*** Opening of Material to process ***

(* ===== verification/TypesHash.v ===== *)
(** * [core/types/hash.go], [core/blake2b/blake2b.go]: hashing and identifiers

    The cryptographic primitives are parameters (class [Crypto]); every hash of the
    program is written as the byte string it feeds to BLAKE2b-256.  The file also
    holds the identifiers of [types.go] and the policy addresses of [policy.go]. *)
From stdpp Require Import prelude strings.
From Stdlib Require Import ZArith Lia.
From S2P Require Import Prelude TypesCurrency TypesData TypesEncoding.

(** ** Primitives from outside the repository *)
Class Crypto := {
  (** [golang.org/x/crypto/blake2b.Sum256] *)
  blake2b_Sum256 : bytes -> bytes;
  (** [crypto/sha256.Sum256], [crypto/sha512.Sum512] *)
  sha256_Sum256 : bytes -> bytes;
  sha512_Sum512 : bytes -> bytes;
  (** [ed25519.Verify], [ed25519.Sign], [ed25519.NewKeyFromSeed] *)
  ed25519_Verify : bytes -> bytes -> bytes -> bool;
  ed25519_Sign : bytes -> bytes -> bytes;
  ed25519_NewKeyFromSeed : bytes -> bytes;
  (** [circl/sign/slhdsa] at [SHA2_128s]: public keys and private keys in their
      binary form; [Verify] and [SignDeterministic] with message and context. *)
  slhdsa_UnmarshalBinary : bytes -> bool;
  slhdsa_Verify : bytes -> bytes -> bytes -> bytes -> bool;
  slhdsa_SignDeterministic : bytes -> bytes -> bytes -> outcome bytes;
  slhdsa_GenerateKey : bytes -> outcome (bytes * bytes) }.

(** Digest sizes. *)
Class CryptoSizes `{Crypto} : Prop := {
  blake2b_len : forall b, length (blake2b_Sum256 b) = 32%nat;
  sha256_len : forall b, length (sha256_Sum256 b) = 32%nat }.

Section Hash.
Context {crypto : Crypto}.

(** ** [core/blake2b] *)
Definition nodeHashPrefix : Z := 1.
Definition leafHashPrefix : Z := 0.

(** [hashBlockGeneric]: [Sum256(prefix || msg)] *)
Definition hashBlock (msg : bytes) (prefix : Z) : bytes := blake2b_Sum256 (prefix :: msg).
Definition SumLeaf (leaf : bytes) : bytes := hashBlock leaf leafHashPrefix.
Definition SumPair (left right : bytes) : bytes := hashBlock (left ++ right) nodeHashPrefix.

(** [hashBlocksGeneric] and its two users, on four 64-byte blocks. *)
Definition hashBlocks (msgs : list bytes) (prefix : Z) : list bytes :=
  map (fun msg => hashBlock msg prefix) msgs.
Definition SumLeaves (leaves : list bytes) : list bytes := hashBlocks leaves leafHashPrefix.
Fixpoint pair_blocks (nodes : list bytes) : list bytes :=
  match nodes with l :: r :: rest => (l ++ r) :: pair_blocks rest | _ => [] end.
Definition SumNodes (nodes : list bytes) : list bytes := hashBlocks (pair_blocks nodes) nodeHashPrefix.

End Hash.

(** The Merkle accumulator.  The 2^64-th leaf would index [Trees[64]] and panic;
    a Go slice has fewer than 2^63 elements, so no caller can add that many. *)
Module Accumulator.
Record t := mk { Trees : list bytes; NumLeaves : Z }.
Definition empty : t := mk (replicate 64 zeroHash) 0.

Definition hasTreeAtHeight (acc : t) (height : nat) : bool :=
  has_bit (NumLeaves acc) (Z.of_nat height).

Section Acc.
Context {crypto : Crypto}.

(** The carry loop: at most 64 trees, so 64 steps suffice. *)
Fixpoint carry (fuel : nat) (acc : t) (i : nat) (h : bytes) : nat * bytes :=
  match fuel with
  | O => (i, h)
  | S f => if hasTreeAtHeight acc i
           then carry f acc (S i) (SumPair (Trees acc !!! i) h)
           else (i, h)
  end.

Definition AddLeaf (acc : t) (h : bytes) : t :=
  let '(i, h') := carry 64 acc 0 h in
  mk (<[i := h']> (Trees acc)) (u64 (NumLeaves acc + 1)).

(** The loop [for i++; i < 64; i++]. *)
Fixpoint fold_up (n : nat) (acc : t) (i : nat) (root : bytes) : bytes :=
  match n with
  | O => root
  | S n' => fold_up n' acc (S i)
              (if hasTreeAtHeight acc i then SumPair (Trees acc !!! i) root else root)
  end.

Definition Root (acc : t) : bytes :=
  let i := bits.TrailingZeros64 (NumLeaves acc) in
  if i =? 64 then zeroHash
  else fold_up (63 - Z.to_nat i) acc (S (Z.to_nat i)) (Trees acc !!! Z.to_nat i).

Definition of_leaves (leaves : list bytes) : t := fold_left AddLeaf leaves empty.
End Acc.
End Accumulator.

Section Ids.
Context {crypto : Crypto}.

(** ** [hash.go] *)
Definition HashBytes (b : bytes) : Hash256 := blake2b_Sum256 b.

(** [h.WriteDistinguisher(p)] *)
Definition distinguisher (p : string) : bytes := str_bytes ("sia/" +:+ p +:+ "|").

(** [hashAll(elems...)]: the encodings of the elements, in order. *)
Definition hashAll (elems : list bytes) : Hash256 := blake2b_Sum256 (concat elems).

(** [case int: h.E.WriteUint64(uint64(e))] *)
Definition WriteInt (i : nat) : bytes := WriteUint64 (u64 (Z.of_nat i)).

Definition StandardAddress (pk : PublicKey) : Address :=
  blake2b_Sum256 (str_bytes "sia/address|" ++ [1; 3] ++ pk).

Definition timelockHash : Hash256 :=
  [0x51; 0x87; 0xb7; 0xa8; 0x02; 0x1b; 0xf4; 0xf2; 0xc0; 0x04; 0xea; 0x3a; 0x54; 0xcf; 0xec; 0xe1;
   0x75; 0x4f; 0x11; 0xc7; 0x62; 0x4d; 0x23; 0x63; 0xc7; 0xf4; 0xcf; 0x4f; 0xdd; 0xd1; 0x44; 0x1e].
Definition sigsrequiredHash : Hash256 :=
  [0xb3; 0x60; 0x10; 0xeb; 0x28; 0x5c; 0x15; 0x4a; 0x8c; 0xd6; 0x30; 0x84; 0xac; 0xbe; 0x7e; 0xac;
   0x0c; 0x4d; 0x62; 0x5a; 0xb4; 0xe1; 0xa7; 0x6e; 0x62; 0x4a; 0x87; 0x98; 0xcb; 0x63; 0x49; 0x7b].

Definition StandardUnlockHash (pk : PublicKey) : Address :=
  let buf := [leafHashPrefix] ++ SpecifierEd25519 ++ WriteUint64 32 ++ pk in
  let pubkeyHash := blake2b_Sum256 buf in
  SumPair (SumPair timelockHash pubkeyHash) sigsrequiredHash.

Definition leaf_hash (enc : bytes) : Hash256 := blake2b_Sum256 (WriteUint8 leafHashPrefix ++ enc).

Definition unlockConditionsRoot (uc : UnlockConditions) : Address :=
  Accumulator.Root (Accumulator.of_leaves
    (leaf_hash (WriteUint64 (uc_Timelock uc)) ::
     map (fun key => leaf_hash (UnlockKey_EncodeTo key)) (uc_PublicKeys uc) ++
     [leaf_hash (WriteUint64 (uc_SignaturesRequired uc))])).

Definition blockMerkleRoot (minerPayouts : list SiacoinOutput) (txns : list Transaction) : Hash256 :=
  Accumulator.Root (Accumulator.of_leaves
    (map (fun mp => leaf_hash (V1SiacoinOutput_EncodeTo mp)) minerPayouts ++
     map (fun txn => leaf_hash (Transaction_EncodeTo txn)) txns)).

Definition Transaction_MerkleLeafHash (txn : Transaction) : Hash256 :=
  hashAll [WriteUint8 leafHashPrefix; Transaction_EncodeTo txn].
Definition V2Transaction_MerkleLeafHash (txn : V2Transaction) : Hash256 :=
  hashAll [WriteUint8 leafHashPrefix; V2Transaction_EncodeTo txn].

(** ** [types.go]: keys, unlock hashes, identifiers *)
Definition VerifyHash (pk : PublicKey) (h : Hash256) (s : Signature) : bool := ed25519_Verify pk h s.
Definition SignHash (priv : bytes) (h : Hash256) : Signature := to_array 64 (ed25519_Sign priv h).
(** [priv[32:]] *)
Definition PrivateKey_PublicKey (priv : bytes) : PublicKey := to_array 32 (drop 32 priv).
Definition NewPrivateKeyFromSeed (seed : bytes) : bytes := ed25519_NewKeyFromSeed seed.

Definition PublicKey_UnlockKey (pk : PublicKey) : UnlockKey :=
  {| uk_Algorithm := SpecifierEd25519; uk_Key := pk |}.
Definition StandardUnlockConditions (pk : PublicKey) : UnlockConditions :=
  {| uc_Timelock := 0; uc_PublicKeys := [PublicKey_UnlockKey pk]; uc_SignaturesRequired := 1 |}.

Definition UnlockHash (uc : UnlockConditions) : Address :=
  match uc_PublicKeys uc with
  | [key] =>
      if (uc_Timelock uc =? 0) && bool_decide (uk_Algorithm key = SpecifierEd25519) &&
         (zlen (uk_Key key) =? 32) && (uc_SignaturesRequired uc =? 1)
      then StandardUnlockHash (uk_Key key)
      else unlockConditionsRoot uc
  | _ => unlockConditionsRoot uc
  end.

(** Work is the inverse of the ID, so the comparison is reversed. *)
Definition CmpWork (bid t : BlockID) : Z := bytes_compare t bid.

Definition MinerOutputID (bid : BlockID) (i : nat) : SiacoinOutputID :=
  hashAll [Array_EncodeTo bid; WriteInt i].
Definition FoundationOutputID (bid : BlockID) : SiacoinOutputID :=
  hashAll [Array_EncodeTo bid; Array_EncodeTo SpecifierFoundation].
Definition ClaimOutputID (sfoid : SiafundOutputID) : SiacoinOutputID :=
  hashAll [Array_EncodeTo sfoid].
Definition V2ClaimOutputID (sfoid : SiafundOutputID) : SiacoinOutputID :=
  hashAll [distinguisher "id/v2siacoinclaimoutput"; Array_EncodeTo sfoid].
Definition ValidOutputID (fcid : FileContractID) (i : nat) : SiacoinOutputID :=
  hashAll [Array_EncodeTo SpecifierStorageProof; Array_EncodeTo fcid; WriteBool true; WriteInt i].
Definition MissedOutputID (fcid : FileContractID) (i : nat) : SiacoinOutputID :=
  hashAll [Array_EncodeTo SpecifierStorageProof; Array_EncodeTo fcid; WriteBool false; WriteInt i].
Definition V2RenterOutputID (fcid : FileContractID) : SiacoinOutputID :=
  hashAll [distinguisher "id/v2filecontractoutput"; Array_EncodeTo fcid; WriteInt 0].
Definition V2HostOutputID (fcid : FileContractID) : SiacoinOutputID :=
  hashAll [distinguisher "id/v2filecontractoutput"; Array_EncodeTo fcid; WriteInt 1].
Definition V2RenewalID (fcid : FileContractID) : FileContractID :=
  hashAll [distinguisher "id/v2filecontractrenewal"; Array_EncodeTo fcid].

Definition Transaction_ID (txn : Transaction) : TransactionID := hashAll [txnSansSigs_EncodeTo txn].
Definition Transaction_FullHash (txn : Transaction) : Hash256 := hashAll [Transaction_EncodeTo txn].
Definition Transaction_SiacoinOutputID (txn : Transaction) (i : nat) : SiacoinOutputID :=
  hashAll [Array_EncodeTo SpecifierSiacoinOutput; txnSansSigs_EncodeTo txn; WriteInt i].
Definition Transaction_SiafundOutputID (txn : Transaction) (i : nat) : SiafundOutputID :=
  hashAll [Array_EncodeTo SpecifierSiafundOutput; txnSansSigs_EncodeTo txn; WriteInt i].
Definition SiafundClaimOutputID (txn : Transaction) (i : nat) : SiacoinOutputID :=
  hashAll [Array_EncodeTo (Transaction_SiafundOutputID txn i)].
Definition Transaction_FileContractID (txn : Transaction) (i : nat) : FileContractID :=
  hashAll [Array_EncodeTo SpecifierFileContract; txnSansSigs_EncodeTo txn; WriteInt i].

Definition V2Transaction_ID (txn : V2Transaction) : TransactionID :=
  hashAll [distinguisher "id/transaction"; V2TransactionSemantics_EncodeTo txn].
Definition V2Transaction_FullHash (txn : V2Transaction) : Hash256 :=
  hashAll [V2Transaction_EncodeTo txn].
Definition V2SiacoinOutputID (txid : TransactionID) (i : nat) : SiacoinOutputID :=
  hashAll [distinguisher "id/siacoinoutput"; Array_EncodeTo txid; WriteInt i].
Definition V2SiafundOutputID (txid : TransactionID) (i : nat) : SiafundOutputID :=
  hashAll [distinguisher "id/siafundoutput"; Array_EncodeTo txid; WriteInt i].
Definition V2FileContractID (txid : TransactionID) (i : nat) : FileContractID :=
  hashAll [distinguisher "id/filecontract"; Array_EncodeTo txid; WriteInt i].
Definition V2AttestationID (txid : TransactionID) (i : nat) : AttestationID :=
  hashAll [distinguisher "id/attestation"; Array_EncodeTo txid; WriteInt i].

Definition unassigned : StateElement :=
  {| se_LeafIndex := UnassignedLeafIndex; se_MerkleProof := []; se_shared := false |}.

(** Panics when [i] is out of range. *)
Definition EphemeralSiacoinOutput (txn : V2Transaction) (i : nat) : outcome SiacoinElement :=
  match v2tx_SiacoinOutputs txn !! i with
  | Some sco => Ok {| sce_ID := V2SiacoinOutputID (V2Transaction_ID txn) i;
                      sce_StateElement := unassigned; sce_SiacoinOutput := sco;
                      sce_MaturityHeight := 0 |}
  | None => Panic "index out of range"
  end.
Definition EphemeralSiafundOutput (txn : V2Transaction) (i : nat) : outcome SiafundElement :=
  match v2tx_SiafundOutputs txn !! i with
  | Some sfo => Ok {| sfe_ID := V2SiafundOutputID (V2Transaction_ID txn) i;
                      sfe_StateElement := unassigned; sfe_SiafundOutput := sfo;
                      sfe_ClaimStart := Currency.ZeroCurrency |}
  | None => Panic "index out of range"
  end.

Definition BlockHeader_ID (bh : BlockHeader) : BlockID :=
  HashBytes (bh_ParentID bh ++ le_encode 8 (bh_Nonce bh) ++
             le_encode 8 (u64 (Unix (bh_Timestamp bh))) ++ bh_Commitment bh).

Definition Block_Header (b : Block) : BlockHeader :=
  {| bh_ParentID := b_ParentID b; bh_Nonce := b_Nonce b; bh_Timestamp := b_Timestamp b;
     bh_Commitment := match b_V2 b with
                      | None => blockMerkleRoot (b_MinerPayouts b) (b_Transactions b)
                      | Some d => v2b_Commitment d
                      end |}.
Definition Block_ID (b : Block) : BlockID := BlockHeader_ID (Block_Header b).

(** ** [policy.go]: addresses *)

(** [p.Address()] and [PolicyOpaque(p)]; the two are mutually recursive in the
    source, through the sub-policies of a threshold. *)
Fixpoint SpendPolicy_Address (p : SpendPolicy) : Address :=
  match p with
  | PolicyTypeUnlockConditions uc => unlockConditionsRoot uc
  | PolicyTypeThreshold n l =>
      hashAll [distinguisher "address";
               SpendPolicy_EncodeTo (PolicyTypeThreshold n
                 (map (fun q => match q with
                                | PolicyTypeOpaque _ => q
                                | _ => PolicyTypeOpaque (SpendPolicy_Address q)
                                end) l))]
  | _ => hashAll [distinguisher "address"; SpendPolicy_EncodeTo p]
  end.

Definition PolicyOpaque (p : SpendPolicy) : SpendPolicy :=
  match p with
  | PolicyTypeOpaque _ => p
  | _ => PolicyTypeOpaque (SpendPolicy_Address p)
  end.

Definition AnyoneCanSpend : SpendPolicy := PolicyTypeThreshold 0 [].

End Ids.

*** Close of Material to process ***

-- Your instructions --
Could you repeat exactly the lines in the listing above from the one with "map (fun txn" down to the one with "(** ** [types.go]: keys, unlock"? Include both of those lines.

-- Result of the exercise --
     map (fun txn => leaf_hash (Transaction_EncodeTo txn)) txns)).

Definition Transaction_MerkleLeafHash (txn : Transaction) : Hash256 :=
  hashAll [WriteUint8 leafHashPrefix; Transaction_EncodeTo txn].
Definition V2Transaction_MerkleLeafHash (txn : V2Transaction) : Hash256 :=
  hashAll [WriteUint8 leafHashPrefix; V2Transaction_EncodeTo txn].

(** ** [types.go]: keys, unlock hashes, identifiers *)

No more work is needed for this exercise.